There’s also a subtle way labels become real.. Over time, rigid patterns of selecting stronger players can turn into social constructs—one child becomes “the free-taker,” another “the defender,” and someone else becomes “the bench warmer.” Misryoum notes how opportunities narrowing can chip away at confidence, even when ability is still developing and differences in performance can be temporary or uneven.
The article’s practical message is about balance: participation and standards don’t have to be opposites.. Children who enjoy sport tend to keep showing up, which creates the time and repetition needed for skills, confidence, and resilience to grow.. Noctor argues that resilience does not come from constant pressure or being left out; it comes from manageable challenges within a supportive environment—where mistakes are allowed and children feel safe to try.
In real club settings, that can be seen in how decisions are made.. When winning is the priority, coaches may lean heavily on their strongest players, reduce risk with substitutions, and repeatedly choose familiar tactical options.. Noctor describes situations where stronger juvenile players pass mostly to each other, leaving others excluded—and warns that if adults ignore this, it becomes normal.. For a child who is regularly overlooked, that dynamic can be deeply discouraging, not motivational.
Misryoum also points to a retention-focused way of judging clubs.. Some organisations may collect fewer trophies, but keep more children through adolescence, when dropouts are often highest.. The mechanism, Noctor suggests, is psychological safety: children need environments where they are not afraid to try, fail, or be judged.. They shouldn’t be reduced to a single role or moment.
Protecting fun: what a healthier youth setup can look like
Healthy youth environments share practical approaches: participation is prioritised, roles and responsibilities are rotated, and effort and attitude are recognised alongside skill.. Noctor includes a personal perspective from coaching a team for six years, describing how players once considered “weaker” at 11 can become among the strongest by 15.. The implication is straightforward for Misryoum’s readers: early exclusion can block later growth.
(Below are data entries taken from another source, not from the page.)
(* ===== verification/Platform.v ===== *)
(** The code the sources call but do not contain: the MaidSafe [common] and
    [passport] libraries, asio, Boost.Filesystem, Boost.Process and the operating
    system.  They are the fields of one class, so that every definition of the
    development is parametric in them; nothing is assumed of a field unless a
    law of [PlatformLaws] (or a hypothesis of the theorem) says so.

    Functions that may throw return a [Lib] result; functions that read or change the
    machine take and return the machine state [OS]. *)
From S2P Require Export Prelude.

(** The two preprocessor switches of the sources.  The code under
    [MAIDSAFE_WIN32] is not modelled: the POSIX branches are. *)
Class Build := {
  TESTING : bool;
  USE_VLOGGING : bool;
}.

Abbreviation bytes := (list byte).

(** [std::shared_ptr<tcp::Connection>]: the address of its control block, [0] for
    an empty pointer.  [owner_before] orders control blocks by address. *)
Abbreviation ConnectionPtr := N.
Definition null_connection : ConnectionPtr := 0%N.
Definition owner_before (lhs rhs : ConnectionPtr) : bool := (lhs <? rhs)%N.

(** What a library function does: return, or throw. *)
Inductive Lib (T : Type) : Type :=
| Normally (a : T)
| Throws (e : exn).
Arguments Normally {T} _.
Arguments Throws {T} _.

Definition of_lib {T} (r : Lib T) : Res T :=
  match r with Normally a => Ok a | Throws e => Throw e end.

Class Platform := {
  (** ** maidsafe/common *)
  NonEmptyString : Type;
  NonEmptyString_eq_dec :: EqDecision NonEmptyString;
  NonEmptyString_countable :: Countable NonEmptyString;
  NonEmptyString_default : NonEmptyString;
  NonEmptyString_of_string : string → Lib NonEmptyString;
  NonEmptyString_IsInitialised : NonEmptyString → bool;
  NonEmptyString_moved_from : NonEmptyString → NonEmptyString;
  Identity : Type;
  Identity_eq_dec :: EqDecision Identity;
  Identity_default : Identity;
  Identity_IsInitialised : Identity → bool;
  Identity_moved_from : Identity → Identity;
  hex_Substr : Identity → string;
  DebugId : Identity → string;
  (** What a move leaves in a [std::string] and in a [std::vector]. *)
  string_moved_from : string → string;
  vector_moved_from : ∀ A : Type, list A → list A;
  ErrorToInt : error_code → Z;
  kLivePort : Z;
  kMaxRangeAboveDefaultPort : Z;
  to_lower_copy : string → string;
  GetSystemAppSupportDir_string : string;
  GetUserAppDir_string : string;
  (** ** asymm, crypto *)
  PlainText : Type;
  PlainText_of_bytes : bytes → PlainText;
  Signature : Type;
  Signature_moved_from : Signature → Signature;
  PublicKey : Type;
  PrivateKey : Type;
  MatchingKeys : PublicKey → PublicKey → bool;
  CheckSignature : PlainText → Signature → PublicKey → bool;
  Sign : PlainText → PrivateKey → Signature;
  CipherText : Type;
  AES256KeyAndIV : Type;
  AES256KeyAndIV_eq_dec :: EqDecision AES256KeyAndIV;
  AES256KeyAndIV_moved_from : AES256KeyAndIV → AES256KeyAndIV;
  AES256KeyAndIV_of_bytes : bytes → AES256KeyAndIV;
  AES256_KeySize : Z;
  AES256_IVSize : Z;
  (** ** passport *)
  Pmid : Type;
  Anpmid : Type;
  PublicPmid : Type;
  Maid : Type;
  PublicMaid : Type;
  Pmid_name : Pmid → Identity;
  Pmid_moved_from : Pmid → Pmid;
  Anpmid_moved_from : Anpmid → Anpmid;
  PublicPmid_of_Pmid : Pmid → PublicPmid;
  PublicPmid_name : PublicPmid → Identity;
  PublicPmid_public_key : PublicPmid → PublicKey;
  PublicMaid_of_Maid : Maid → PublicMaid;
  PublicMaid_Name : PublicMaid → Identity;
  PublicMaid_public_key : PublicMaid → PublicKey;
  Maid_private_key : Maid → PrivateKey;
  EncryptPmid : Pmid → AES256KeyAndIV → CipherText;
  EncryptAnpmid : Anpmid → AES256KeyAndIV → CipherText;
  AnmaidToPmid : Type;
  AnmaidToPmid_pmid : AnmaidToPmid → Pmid;
  DecryptPmid : CipherText → AES256KeyAndIV → Lib Pmid;
  DecryptAnpmid : CipherText → AES256KeyAndIV → Lib Anpmid;
  (** ** boost::filesystem::path; equality is [operator==] of paths *)
  Path : Type;
  Path_eq_dec :: EqDecision Path;
  Path_default : Path;
  Path_empty : Path → bool;
  Path_of_string : string → Path;
  Path_string : Path → string;
  Path_append : Path → string → Path;
  Path_parent_path : Path → Path;
  Path_moved_from : Path → Path;
  GetOtherExecutablePath : string → Path;
  (** ** the machine; an [ec] result is the value of the [error_code] argument,
      [0] for none *)
  OS : Type;
  errc_no_such_file_or_directory : Z;
  fs_exists_ec : Path → OS → (bool * Z) * OS;
  fs_is_regular_file_ec : Path → OS → (bool * Z) * OS;
  fs_is_symlink_ec : Path → OS → (bool * Z) * OS;
  fs_create_directories_ec : Path → OS → (bool * Z) * OS;
  fs_exists : Path → OS → Lib bool * OS;
  fs_is_directory : Path → OS → Lib bool * OS;
  fs_create_directories : Path → OS → Lib unit * OS;
  fs_space_available : Path → OS → Lib Z * OS;
  fs_is_empty : Path → OS → Lib bool * OS;
  fs_remove_all : Path → OS → Lib unit * OS;
  fs_temp_directory_path : Path;
  ReadFile : Path → OS → Lib bytes * OS;
  WriteFile : Path → bytes → OS → bool * OS;
  RandomBytes : Z → Z → OS → bytes * OS;
  RandomAlphaNumericString : Z → OS → string * OS;
  ReadKeyChainList : Path → OS → Lib (list AnmaidToPmid) * OS;
  CreatePmidAndSigner : OS → (Pmid * Anpmid) * OS;
  bp_execute : Path → string → OS → Lib Z * OS;
  bp_terminate : Z → OS → Z * OS;
  process_IsRunning : Z → OS → Lib bool * OS;
  process_GetProcessId : OS → Z;
  SIGCHLD : Z;
  os_wait : OS → (Z * Z) * OS;
  BOOST_PROCESS_EXITSTATUS : Z → Z;
  ConstructCommandLine : list string → string;
  (** [tcp::Listener::MakeShared(strand, ..., port)]: the port it listens on, or an
      exception when it finds none. *)
  tcp_listen : Z → OS → Lib Z * OS;
  (** [tcp::Connection::MakeShared(strand, port)] followed by [Start]: the
      connection, or an exception when nothing listens on the port. *)
  tcp_connect : Z → OS → Lib ConnectionPtr * OS;
}.

(** [passport::PmidAndSigner] is [std::pair<Pmid, Anpmid>]. *)
Abbreviation PmidAndSigner := (Pmid * Anpmid)%type.

(** Moving a pair moves its members. *)
Definition PmidAndSigner_moved_from `{Platform} (p : PmidAndSigner) : PmidAndSigner :=
  (Pmid_moved_from p.1, Anpmid_moved_from p.2).

(** Documented behaviour some theorems rely on. *)
Class PlatformLaws `{P : Platform} : Prop := {
  NonEmptyString_default_uninitialised : NonEmptyString_IsInitialised NonEmptyString_default = false;
  Identity_default_uninitialised : Identity_IsInitialised Identity_default = false;
  DecryptPmid_EncryptPmid : ∀ p k, DecryptPmid (EncryptPmid p k) k = Normally p;
  DecryptAnpmid_EncryptAnpmid : ∀ a k, DecryptAnpmid (EncryptAnpmid a k) k = Normally a;
  bp_execute_positive : ∀ exe cmd os pid os', bp_execute exe cmd os = (Normally pid, os') → (0 < pid < 2 ^ 31)%Z;
}.

(** ** Fixed-width integers *)

Definition to_u64 (z : Z) : Z := z mod 2 ^ 64.
Definition to_u16 (z : Z) : Z := z mod 2 ^ 16.

Lemma to_u64_small z : (0 ≤ z < 2 ^ 64)%Z → to_u64 z = z.
Proof. apply Z.mod_small. Qed.

Lemma to_u16_range z : (0 ≤ to_u16 z < 2 ^ 16)%Z.
Proof. apply Z.mod_pos_bound. lia. Qed.

(** [std::to_string] of an integer. *)
Definition to_string (z : Z) : string := pretty z.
Noctor does not deny that abilities differ, or that those differences become more visible with age.. The argument is that early sport should be about exposure rather than early specialisation.. Every child should get the chance to try different roles, take responsibility, and experience both success and failure in a supportive environment.
That is where winning and losing should land differently in children’s sport.. Misryoum’s takeaway is that accepting short-term losses for participation’s sake can produce long-term gains in belonging and community.. When children feel valued and included, they often return—not for medals, but because they want to play with friends, develop skills, and belong.
The next time a coach prepares a “must-win” match at under-12 level, Noctor’s message is to consider the children on the bench.. For some of them, a few minutes of game time may be the difference between continuing next season or walking away.. In other words, what matters most in children’s sport may be simpler than any trophy chase: protecting the fun, and protecting the child experience that makes sport worth coming back to.